Thursday, February 2, 2023

Heart Month 2023

For hearth month this year I’m going to try to take a little bit of a different approach. In the past I have done the heart month challenge on Instagram from Conquering CHD, but wanted something that would be different than doing those over again. So I found a different heart month challenge on IG (@cortney.given) with different prompts and decided I could do an IG post that was short and sweet and maybe expound on things here on the blog - therapeutic writing ;)

So the first prompt is a favorite memory from the hospital. 


One of the most anticipated moments from each surgery that Kyler has had now has been seeing him afterward, but more so the first chance to snuggle again. It has always been a few days wait post-op before I can have my Buddy back in my arms, and each time it is the best feeling. I think that a big part of that anticipation is due to the opposite side of that - dropping Kyler off with the anesthesiologist in the dreaded, horrible hallway that leads to the OR. That hallway and those double doors have probably heard the sobs and felt the tears of more parents and loved ones than anywhere else in the world. I can very distinctly remember those moments from each of his surgeries, and this recent one was no different. But I will save those memories in my head and heart for now and get back to the happy snuggle memories. 

Snuggling Kyler for the first time in the CICU after his Fontan (most recent surgery) was just as special as getting to hold him as a baby. This surgery came with a lot of anxiety and fears for me, and I think that just being able to have in safely back in my arms, knowing that he was making moves in a positive direction was what I really needed. It did not take him very long at all to fall asleep laying on me. Just getting up and moving to the chair and my lap next to the bed was a lot of work for a 4 year old that just had his chest opened and messed with days earlier. 

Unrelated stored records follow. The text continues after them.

Lemma chars_inj (s t : string) : chars s = chars t -> s = t.
Proof.
  intros H.
  rewrite <- (string_of_list_ascii_of_string s).
  rewrite <- (string_of_list_ascii_of_string t).
  unfold chars in H. now rewrite H.
Qed.

Lemma chars_filtra (p : ascii -> bool) (s : string) :
  chars (filtra p s) = filter p (chars s).
Proof.
  induction s as [|c s IH]; simpl; [reflexivity|].
  destruct (p c); simpl; congruence.
Qed.

Lemma chars_substring (n m : nat) (s : string) :
  chars (substring n m s) = firstn m (skipn n (chars s)).
Proof.
  revert n m; induction s as [|c s IH]; intros [|n] [|m]; simpl;
    try reflexivity.
  - now rewrite (IH 0 m).
  - now rewrite (IH n 0).
  - now rewrite (IH n (S m)).
Qed.

Lemma chars_fatia (a b : nat) (s : string) :
  chars (fatia a b s) = firstn (b - a) (skipn a (chars s)).
Proof. apply chars_substring. Qed.

Lemma length_app (s t : string) :
  length (s ++ t)%string = length s + length t.
Proof. induction s as [|c s IH]; simpl; congruence. Qed.

Lemma length_zeros (n : nat) : length (zeros n) = n.
Proof. induction n; simpl; congruence. Qed.

Lemma length_fatia (a b : nat) (s : string) :
  b <= length s -> length (fatia a b s) = b - a.
Proof.
  intros H. rewrite <- chars_length, chars_fatia, length_firstn, length_skipn.
  rewrite chars_length. lia.
Qed.

Lemma fatia_tudo (b : nat) (s : string) : length s <= b -> fatia 0 b s = s.
Proof.
  intros H. apply chars_inj. rewrite chars_fatia. simpl.
  apply firstn_all2. rewrite chars_length. lia.
Qed.

Lemma prefix_substring (m : nat) (s : string) :
  prefix (substring 0 m s) s = true.
Proof.
  revert m; induction s as [|c s IH]; intros [|m]; simpl; try reflexivity.
  rewrite IH. now destruct (ascii_dec c c).
Qed.

Lemma contem_substring (n m : nat) (s : string) :
  contem (substring n m s) s = true.
Proof.
  revert n; induction s as [|c s IH]; intros n.
  - destruct n, m; reflexivity.
  - destruct n as [|n].
    + cbn [contem]. now rewrite prefix_substring.
    + change (substring (S n) m (String c s)) with (substring n m s).
      cbn [contem]. rewrite IH. apply orb_true_r.
Qed.

(** A filtered string starts with a character that passed the filter. *)
Lemma filtra_cabeca (p : ascii -> bool) (s : string) (c : ascii) (t : string) :
  filtra p s = String c t -> p c = true.
Proof.
  induction s as [|x s IH]; simpl; [discriminate|].
  destruct (p x) eqn:E; [|exact IH].
  intros H; injection H as -> _. exact E.
Qed.

Lemma length_zfill (w : nat) (s : string) :
  length (zfill w s) = Nat.max w (length s).
Proof.
  unfold zfill. destruct (w <=? length s) eqn:E.
  - apply Nat.leb_le in E. lia.
  - apply Nat.leb_gt in E. destruct s as [|c s].
    + rewrite length_zeros. simpl. lia.
    + destruct (Ascii.eqb c "+" || Ascii.eqb c "-")%bool; simpl in *;
        rewrite length_app, length_zeros; simpl; lia.
Qed.

(** On a string that does not start with a sign, [zfill] is plain left
    padding. *)
Lemma zfill_sem_sinal (w : nat) (s : string) :
  (forall c t, s = String c t ->
               (Ascii.eqb c "+" || Ascii.eqb c "-")%bool = false) ->
  zfill w s = NFSe.preencher_zeros w s.
Proof.
  intros H. unfold zfill, NFSe.preencher_zeros.
  destruct (w <=? length s) eqn:E.
  - apply Nat.leb_le in E. replace (w - length s) with 0 by lia. reflexivity.
  - destruct s as [|c s].
    + clear. generalize (zeros (w - length "")). intros z.
      induction z as [|c z IH]; simpl; congruence.
    + now rewrite (H c s eq_refl).
Qed.

Lemma isdigit_nao_sinal (c : ascii) :
  str_isdigit c = true -> (Ascii.eqb c "+" || Ascii.eqb c "-")%bool = false.
Proof.
  destruct (Ascii.eqb c "+") eqn:E1.
  - apply Ascii.eqb_eq in E1; subst; discriminate.
  - destruct (Ascii.eqb c "-") eqn:E2; [|reflexivity].
    apply Ascii.eqb_eq in E2; subst; discriminate.
Qed.

(* ================================================================= *)
(** ** DocumentKey and DocumentMatcher *)

Lemma so_digitos_chars (s : string) :
  chars (so_digitos s) = filter re_d (chars s).
Proof. apply chars_filtra. Qed.

Lemma so_digitos_length (s : string) :
  length (so_digitos s) = List.length (filter re_d (chars s)).
Proof. now rewrite <- chars_length, so_digitos_chars. Qed.

(** C5. The DocumentKey of a file name is the first 15 characters of its
    digit projection when the projection has at least 15 digits, and the
    whole projection otherwise. *)
Theorem numero_chave_primeiros_15 (nome : string) :
  let digitos := filter re_d (chars nome) in
  (15 <= List.length digitos ->
   chars (numero_chave nome) = firstn 15 digitos) /\
  (List.length digitos < 15 -> chars (numero_chave nome) = digitos).
Proof.
  intros digitos. unfold numero_chave.
  rewrite so_digitos_length. fold digitos. split; intros H.
  - apply Nat.leb_le in H. rewrite H.
    rewrite chars_fatia, so_digitos_chars. reflexivity.
  - apply Nat.leb_gt in H. rewrite H. apply so_digitos_chars.
Qed.

Lemma numero_chave_primeiros_15_witness :
  chars (numero_chave "010001000005909_v2.pdf")
  = firstn 15 (filter re_d (chars "010001000005909_v2.pdf")) /\
  chars (numero_chave "nf_123.pdf") = filter re_d (chars "nf_123.pdf").
Proof.
  split.
  - apply (proj1 (numero_chave_primeiros_15 "010001000005909_v2.pdf")).
    simpl. lia.
  - apply (proj2 (numero_chave_primeiros_15 "nf_123.pdf")).
    simpl. lia.
Defined.

(** The key is always a prefix of the digit projection, of at most 15
    characters. *)
Lemma numero_chave_fatia (nome : string) :
  numero_chave nome = fatia 0 15 (so_digitos nome).
Proof.
  unfold numero_chave. destruct (15 <=? length (so_digitos nome)) eqn:E;
    [reflexivity|].
  apply Nat.leb_gt in E. symmetry. apply fatia_tudo. lia.
Qed.

Lemma corresponde_literal_contem (numero_limpo nome : string) :
  corresponde true numero_limpo nome = true ->
  corresponde false numero_limpo nome = true.
Proof.
  unfold corresponde.
  destruct (15 <=? length (so_digitos nome)); [|exact (fun H => H)].
  intros H. apply String.eqb_eq in H. subst numero_limpo.
  apply contem_substring.
Qed.

(** The two searches keep the files that [casa] accepts. *)
Lemma buscar_boleto_In (arquivos : list arquivo) (numero : string)
    (literal : bool) (a : arquivo) :
  In a (buscar_boleto arquivos numero literal) <->
  In a arquivos /\ casa literal numero (snd (fst a)) = true.
Proof.
  unfold buscar_boleto, casa.
  destruct (String.eqb (so_digitos numero) ""); simpl.
  - intuition discriminate.
  - apply filter_In.
Qed.

Lemma filtrar_arquivos_In (arquivos : list arquivo) (numero_limpo : string)
    (literal : bool) (t : string) (h : hit) :
  In h (filtrar_arquivos arquivos numero_limpo literal t) <->
  In (caminho h, nome h, data_mod h) arquivos /\ t = tipo h /\
  corresponde literal numero_limpo (nome h) = true.
Proof.
  induction arquivos as [|[[c n] d] resto IH]; simpl.
  - tauto.
  - destruct (corresponde literal numero_limpo n) eqn:E; simpl; rewrite IH.
    + split.
      * intros [<-|H]; simpl; [tauto|]. tauto.
      * intros [[H|H] [Ht Hc]]; [|tauto].
        left. injection H as -> -> ->. subst t. now destruct h.
    + split; [tauto|]. intros [[H|H] [Ht Hc]]; [|tauto].
      injection H as -> -> ->. congruence.
Qed.

(** C3. Literal matching is a strict subset of non-literal matching: a
    file name that matches a requested number in literal mode matches it
    in non-literal mode, and some file name matches a number in
    non-literal mode only. *)
Theorem literal_subconjunto_estrito :
  (forall numero nome,
      casa true numero nome = true -> casa false numero nome = true) /\
  (exists numero nome,
      casa false numero nome = true /\ casa true numero nome = false).
Proof.
  split.
  - intros numero nome. unfold casa.
    destruct (negb (String.eqb (so_digitos numero) "")); simpl;
      [apply corresponde_literal_contem | discriminate].
  - exists "5909", "010001000005909.PDF". split; reflexivity.
Qed.

(** On the same server, every hit of the literal search is a hit of the
    non-literal search for the same number. *)
Lemma buscar_em_diretorio_literal_incl (conexao_ok : bool)
    (listagem : option (list arquivo)) (numero_limpo t : string) :
  incl (_buscar_em_diretorio conexao_ok listagem numero_limpo true t)
       (_buscar_em_diretorio conexao_ok listagem numero_limpo false t).
Proof.
  unfold _buscar_em_diretorio.
  destruct (negb conexao_ok); [apply incl_refl|].
  destruct listagem as [arquivos|]; [|apply incl_refl].
  intros h H. apply filtrar_arquivos_In in H. apply filtrar_arquivos_In.
  destruct H as (Ha & Ht & Hc).
  auto using corresponde_literal_contem.
Qed.

Lemma buscar_boleto_e_nf_literal_incl (c0 c1 c2 : bool)
    (listar : string -> option (list arquivo))
    (dir_boletos dir_nfs numero : string) :
  incl (buscar_boleto_e_nf c0 c1 c2 listar dir_boletos dir_nfs numero true)
       (buscar_boleto_e_nf c0 c1 c2 listar dir_boletos dir_nfs numero false).
Proof.
  unfold buscar_boleto_e_nf.
  destruct (negb c0); [apply incl_refl|].
  destruct (String.eqb (so_digitos numero) ""); [apply incl_refl|].
  apply incl_app_app; [apply buscar_em_diretorio_literal_incl|].
  destruct (String.eqb dir_nfs "");
    [apply incl_refl|apply buscar_em_diretorio_literal_incl].
Qed.

Lemma literal_subconjunto_estrito_witness :
  casa true "000005909" "010001000005909.PDF" = true /\
  casa false "000005909" "010001000005909.PDF" = true.
Proof.
  split; [reflexivity|].
  apply (proj1 literal_subconjunto_estrito "000005909" "010001000005909.PDF").
  reflexivity.
Defined.

(** C9. In literal mode a file name with at least 15 digits matches
    exactly when the sanitised number has 9 digits and equals positions 6
    to 14 of the digit projection of the name; a number of another length
    never matches it, the containment test being kept for names with fewer
    than 15 digits. *)
Theorem literal_posicoes_6_a_14 (numero_limpo nome : string) :
  (15 <= length (so_digitos nome) ->
   (corresponde true numero_limpo nome = true <->
    length numero_limpo = 9 /\
    chars numero_limpo = firstn 9 (skipn 6 (chars (so_digitos nome)))) /\
   (length numero_limpo <> 9 -> corresponde true numero_limpo nome = false)) /\
  (length (so_digitos nome) < 15 ->
   corresponde true numero_limpo nome
   = contem numero_limpo (so_digitos nome)).
Proof.
  unfold corresponde. split; intros H.
  - apply Nat.leb_le in H. rewrite H. apply Nat.leb_le in H.
    assert (L : length (fatia 6 15 (so_digitos nome)) = 9)
      by (rewrite length_fatia; lia).
    assert (E : String.eqb (fatia 6 15 (so_digitos nome)) numero_limpo = true
                <-> length numero_limpo = 9 /\
                    chars numero_limpo
                    = firstn 9 (skipn 6 (chars (so_digitos nome)))).
    { rewrite String.eqb_eq. split.
      - intros <-. split; [exact L|]. apply chars_fatia.
      - intros [_ Hc]. apply chars_inj. now rewrite Hc, chars_fatia. }
    split; [exact E|].
    intros Hn. apply not_true_is_false. intros Ht. apply E in Ht. tauto.
  - apply Nat.leb_gt in H. now rewrite H.
Qed.

Lemma literal_posicoes_6_a_14_witness :
  corresponde true "000005909" "010001000005909.PDF" = true /\
  corresponde true "5909" "010001000005909.PDF" = false /\
  corresponde true "5909" "5909.pdf" = contem "5909" (so_digitos "5909.pdf").
Proof.
  assert (H15 : 15 <= length (so_digitos "010001000005909.PDF"))
    by (simpl; lia).
  split; [|split].
  - apply (proj1 (proj1 (literal_posicoes_6_a_14 "000005909"
                           "010001000005909.PDF") H15)).
    split; reflexivity.
  - apply (proj2 (proj1 (literal_posicoes_6_a_14 "5909"
                           "010001000005909.PDF") H15)).
    simpl. lia.
  - apply (proj2 (literal_posicoes_6_a_14 "5909" "5909.pdf")).
    simpl. lia.
Defined.

(** The number typed by the user, once formatted for the literal search,
    matches a name of at least 15 digits exactly on the zero-filled
    positions 6 to 14. *)
Lemma formatar_numero_boleto_exemplo :
  formatar_numero_boleto "5909" = "000005909" /\
  casa true (formatar_numero_boleto "5909") "010001000005909.PDF" = true.
Proof. split; reflexivity. Qed.

(* ================================================================= *)
(** ** Request identifier *)

Lemma zfill_so_isdigit (w : nat) (numero : string) :
  zfill w (so_isdigit numero) = NFSe.preencher_zeros w (so_isdigit numero).
Proof.
  apply zfill_sem_sinal. intros c t H.
  apply isdigit_nao_sinal. exact (filtra_cabeca _ _ _ _ H).
Qed.

Lemma zfill_nao_vazio (w : nat) (s : string) : s <> "" -> zfill w s <> "".
Proof.
  intros Hs Hz. apply (f_equal length) in Hz. rewrite length_zfill in Hz.
  destruct s; [congruence|]. simpl in Hz. lia.
Qed.

(** C7. The request identifier is the configured prefix followed by the
    digit projection of the number, zero-padded to 17 digits; the
    construction gives the empty result exactly when the digit projection
    is empty; the number 29 gives the prefix followed by
    00000000000000029. *)
Theorem construir_id_dps_correto (prefixo numero : string) :
  (so_isdigit numero <> "" ->
   NFSe.construir_id_dps prefixo numero
   = (prefixo ++ NFSe.preencher_zeros 17 (so_isdigit numero))%string) /\
  (NFSe.construir_id_dps prefixo numero = "" <-> so_isdigit numero = "") /\
  NFSe.construir_id_dps prefixo "29"
  = (prefixo ++ "00000000000000029")%string.
Proof.
  unfold NFSe.construir_id_dps, NFSe.formatar_numero_nfse.
  destruct (String.eqb (so_isdigit numero) "") eqn:E.
  - apply String.eqb_eq in E. rewrite E. simpl.
    split; [congruence|]. split; [tauto|reflexivity].
  - apply String.eqb_neq in E.
    pose proof (zfill_nao_vazio 17 _ E) as Hz.
    apply String.eqb_neq in Hz. rewrite Hz. apply String.eqb_neq in Hz.
    split; [now rewrite zfill_so_isdigit|]. split; [|reflexivity].
    split; [|congruence]. intros Hp. exfalso.
    apply (f_equal length) in Hp. rewrite length_app, length_zfill in Hp.
    change (length "") with 0 in Hp. lia.
Qed.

First snuggle after the Fontan
Once we moved out of the CICU we had a bit more room to move about and made it easier to snuggle. My favorite was the day that he got out of his bed and came over and laid with me on my bed (really awful pullout chair thing that they call a parent bed - they are horrible!). He snuggled right up next to me and just started giggling. That got us both laughing and we couldn’t stop. It was the best! We still encountered a few complications and hard days after that moment, but it was then that I really felt that he was doing better and things would be okay.

"I can't stop laughing!"

Being Silly

Daily nap time with my Buddy

🥰

I asked Kyler about some of his favorite moments from the hospital and he actually has a lot of positive memories. The one that always comes up first is all of the time spent in the playroom. We were lucky enough to go almost daily, even while attached to oxygen and two chest tubes. Jacob was great about chasing him around the room while attempting to not pull on the chest tubes or pull his face off with the oxygen cannula. It was comical to watch, and added a few stressful moments for our nurse as she would periodically have to yell at Kyler to slow down ;) Kyler loved playing with the train table, hot wheels racetrack, pretend doctor play, and air hockey. Jacob and I loved being out of the room and watching Kyler be able to just be a normal kid….even if he was attached to drains and tubes. 

Playroom!!

Dad trying to keep up.

Trains all day

Soccer! The ball was bigger than him.

More trains with Dad.

The hospital is definitely full of its share of hard moments and tough memories, but also some of my most special memories.